A modern review of medical education would ask fundamental questions: How is training time allocated? How are communication skills and psychosocial competence taught and evaluated? Are students taught to integrate emotional and social understanding into every patient encounter? Do curricula emphasize prevention as strongly as intervention? Are future doctors prepared to view cost and access as ethical issues, not merely economic ones?

Substantial reform flowing from such an inquiry would do more than rebalance coursework. It would establish a new professional narrative—one that integrates scientific excellence with psychological insight and ethical accountability.

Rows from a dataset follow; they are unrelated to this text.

(** * Solar Observation Dashboard: fetch cache, file catalog and aggregation

    A shallow embedding of the logic of [Frontend/src/App.tsx] and
    [Frontend/src/StatsOverTime.tsx]:

    - [JSString]: the string primitives the code calls ([split], [slice],
      [startsWith]);
    - [JSObject]: a plain JS object used as a map, with the insertion order
      that [Object.entries] exposes;
    - [Num]: JS numbers as IEEE-754 binary64 values, with [Math.max] and
      [Math.min];
    - [Format]: [formatDateTime];
    - [Stats]: [EnhancedStats], [DataSummary] and [StatsOverTime];
    - [Dashboard]: the [App] component as a transition system whose steps are
      the synchronous prefix of each async function and the resumption of
      each awaited external call;
    - [Samples]: concrete records, file names and event traces.

    The definitions come first, the facts about them after. *)

From Stdlib Require Import Bool Arith List Ascii String ZArith Lia.
From Stdlib Require Import Permutation.
From Stdlib Require Import Floats.SpecFloat.
Import ListNotations.

Local Open Scope list_scope.
Local Open Scope string_scope.
(** The frame [calculate_metrics] leaves behind and the statistics it
    returns, as functions of the frame's index and its Close column. *)
Definition with_metrics (f : DataFrame) (close : list float64) : DataFrame :=
  let peak := cummax close in
  {| index := index f;
     columns :=
       <["Return_3Y" := pct_change (252 * 3) close]>
         (<["Return_2Y" := pct_change 504 close]>
            (<["Return_1Y" := pct_change 252 close]>
               (<["Drawdown" := np_div (np_sub close peak) peak]>
                  (<["Peak" := peak]> (columns f))))) |}.

Definition key_statistics (idx : list date) (close : list float64)
  : outcome Stats :=
  let peak := cummax close in
  let drawdown := np_div (np_sub close peak) peak in
  max_drawdown_date ← idxmin idx drawdown;
  peak_value ← match get_loc idx max_drawdown_date with
               | Some i => match peak !! i with
                           | Some v => Return v
                           | None => Raise KeyError
                           end
               | None => Raise KeyError
               end;
  peak_date ← match index_where idx (map (fun c => feq c peak_value) close) with
              | d :: _ => Return d
              | [] => Raise IndexError
              end;
  start ← match get_loc idx max_drawdown_date with
          | Some i => Return i
          | None => Raise KeyError
          end;
  Return {| max_drawdown_date := max_drawdown_date;
            max_drawdown_value := series_min drawdown;
            peak_date := peak_date;
            recovery_date :=
              match index_where (drop start idx)
                      (map (fun c => fge c peak_value) (drop start close)) with
              | d :: _ => Some d
              | [] => None
              end |}.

When health care is grounded in humane, patient-centered principles, the space for profit to supersede care narrows. Oversight of large medical conglomerates becomes more credible when the profession itself articulates and embodies clear moral commitments.

The financial cost of conducting a national investigation into medical education would be modest compared to overall health care spending. The potential benefits, however, could be profound. By reshaping how physicians are trained, we would gradually reshape the culture of medicine itself.

Health care reform debates often feel reactive, chasing crises as they emerge. But durable change requires looking upstream, to the formation of professional identity and responsibility. If we want a system that addresses both the mental health emergency and the unsustainable cost trajectory, we must be willing to scrutinize the educational foundations upon which that system rests.

Reining in the medical industrial complex may ultimately depend less on regulating its outer structures and more on redefining the values at its core.

Adapted from Has Medicine Lost Its Mind? (Prometheus Books, 2025).1

1. Smith R. Has Medicine Lost Its Mind?--Why Our Mental Health System Is Failing Us and What Should be Done to Cure It. Essex, CT: Prometheus Books (an imprint of The Globe Pequot Publishing Group, Inc.), 2025.